!pr1
Fastest 6502 Multiplication Yet................Charles Putney
                                    Shankill, Dublin, Ireland

Here is an 8x8 multiply routine that will blow your socks off!  The maximum time, including both a calling JSR and a returning RTS, is only 66 cycles!  The minimum is 60 cycles, and most factors will multiply in 63 cycles.  Recall that the fastest time in Bob S-C's January 1986 AAL article for a 6502 was 132 cycles.  My new one is twice as fast!

As with most fast routines, there is a trade off in memory space.  My program uses 1024 bytes of lookup tables.  This isn't so bad if you really need or want a 2:1 speed advantage.

My routine is based on the fact that:

       4 * X * Y = (X+Y)^2 - (X-Y)^2

I got this idea from an article in EDN Magazine by Arch D. Robison (October 13, 1983, pages 263-4).  His routine used the fact that:

       2 * X * Y = X^2 + Y^2 - (X-Y)^2

Robison's method requires three dips into the lookup tables.  Formulated to the same method for passing parameters, his method takes either 74 or 77 cycles.  Here is my rendition of his method:





   <<<<listing of Robison's program>>>>
!np
The entries in the two tables (SQL and SQH) are the squares of the numbers from 0 to 255, divided by two.  The low bytes are in the SQL table, and the high bytes are in SQH.  Dividing by two throws away an important bit for odd factors, but lines 1160-1170 compensate for the loss.

I looked for a way to add fewer table entries together and came upon the sum^2 - diff^2.  Since the sum can be as large as 255+255=510, I need twice as much table space.  Lest you despair of typing in such a large table, let me offer an Applesoft program which will write a text file of the source code for the table:







       <<<listing of Applesoft source creator>>>>







My tables contain the squares divided by four.  I can hear you saying, "Wait a minute!  You can't just divide by four and truncate!"  Well, even squares are all multiples of four; odd squares are all multiples of four with a remainder = 1.  The sum of two numbers and the difference of the same numbers are either both even or both odd.  Therefore, we never lose anything by throwing away our truncated 1.

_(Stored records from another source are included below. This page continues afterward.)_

Lemma act_dealt h a h' deals : dealt h deals -> act authorizer h a = Ok h' -> exists deals', dealt h' deals'.
Proof.
  intros [Ha He Hs] Hact. destruct a as [data| |i info|i ok|i]; cbn [act] in Hact.
  - apply obind_ok_inv in Hact as (n & Hn & <-%Ok_inj). exists deals. apply readBlock_inv in Hn as [got Hg]. constructor; cbn; [|done..].
    by rewrite Hg, drop_app_length, Ha, app_assoc.
  - destruct (p2p.recvBlock (node h)) as [[d n]|] eqn:Er; apply Ok_inj in Hact as <-; [|by exists deals].
    apply recvBlock_inv in Er. exists (deals ++ [(None, d)]). constructor; cbn.
    + rewrite Ha, Er, map_app, <- app_assoc. done.
    + by rewrite dealtTo_snoc, decide_True, He.
    + intros i. rewrite dealtTo_snoc, decide_False, app_nil_r by done. apply Hs.
  - destruct (streams h !! i) as [s|] eqn:Es; [apply Ok_inj in Hact as <-; by exists deals|].
    destruct (rpc.authorize _ _ _); [|apply Ok_inj in Hact as <-; by exists deals|done]. apply Ok_inj in Hact as <-. exists deals.
    constructor; cbn; [done..|]. intros j. pose proof (Hs j) as Hj. destruct (decide (i = j)) as [<-|Hne].
    + rewrite lookup_insert_eq. rewrite Es in Hj. by rewrite Hj.
    + by rewrite lookup_insert_ne.
  - destruct (streams h !! i) as [s|] eqn:Es; [|apply Ok_inj in Hact as <-; by exists deals]. destruct (live s) eqn:El; cbn [negb] in Hact;
      [|apply Ok_inj in Hact as <-; by exists deals]. destruct (p2p.recvBlock (node h)) as [[d n]|] eqn:Er; apply Ok_inj in Hact as <-; [|by exists deals].
    apply recvBlock_inv in Er. exists (deals ++ [(Some i, d)]). pose proof (Hs i) as Hi. rewrite Es in Hi. destruct Hi as [Hi Hl]. rewrite (Hl El), app_nil_r in Hi. constructor; cbn.
    + rewrite Ha, Er, map_app, <- app_assoc. done.
    + by rewrite dealtTo_snoc, decide_False, app_nil_r.
    + intros j. rewrite dealtTo_snoc. destruct (decide (i = j)) as [<-|Hne].
      * rewrite lookup_insert_eq, decide_True by done. rewrite <- Hi. destruct ok; cbn; rewrite (Hl El); by rewrite ?app_nil_r.
      * rewrite lookup_insert_ne, decide_False, app_nil_r by congruence. apply Hs.
  - destruct (streams h !! i) as [s|] eqn:Es; apply Ok_inj in Hact as <-; exists deals; [|done]. constructor; cbn; [done..|].
    intros j. pose proof (Hs j) as Hj. destruct (decide (i = j)) as [<-|Hne].
    + rewrite lookup_insert_eq. rewrite Es in Hj. cbn. by destruct Hj.
    + by rewrite lookup_insert_ne.
Qed.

The number of cycles my MULT8 takes depends on the values of the two factors.  You call MULT8 with one factor in the A-register and the other in the X-register.  If (A) is less than (X), it takes an extra 3 cycles to perform a complement operation.  If the sum of the factors is greater than 255, add another three cycles.  To summarize,

                 A>=X  |  A<X
       -----------------------
       sum<256  |  60  |  63
       sum>255  |  63  |  66
       -----------------------

Just for fun, I also wrote a program to generate the square/4 tables.  This takes less time than loading the tables from disk, so it could mean faster booting for some hi-resolution game program that needs super-fast multiplications.  It is in lines 1560-2100 below.

The origin I used in my program is meant just to allow me to test it.  I wrote an Applesoft program to call TEST at $6000 (CALL 24576).  The program POKEd two factors at $FA and $FB, called TEST, and then checked the result at the same two locations.  If you want to use MULT8, you should just assemble it along with the rest of your program, without any special origin.  You should make sure that the tables start on an even page boundary, or it will cost you up to 8 cycles extra for indexing across a page boundary.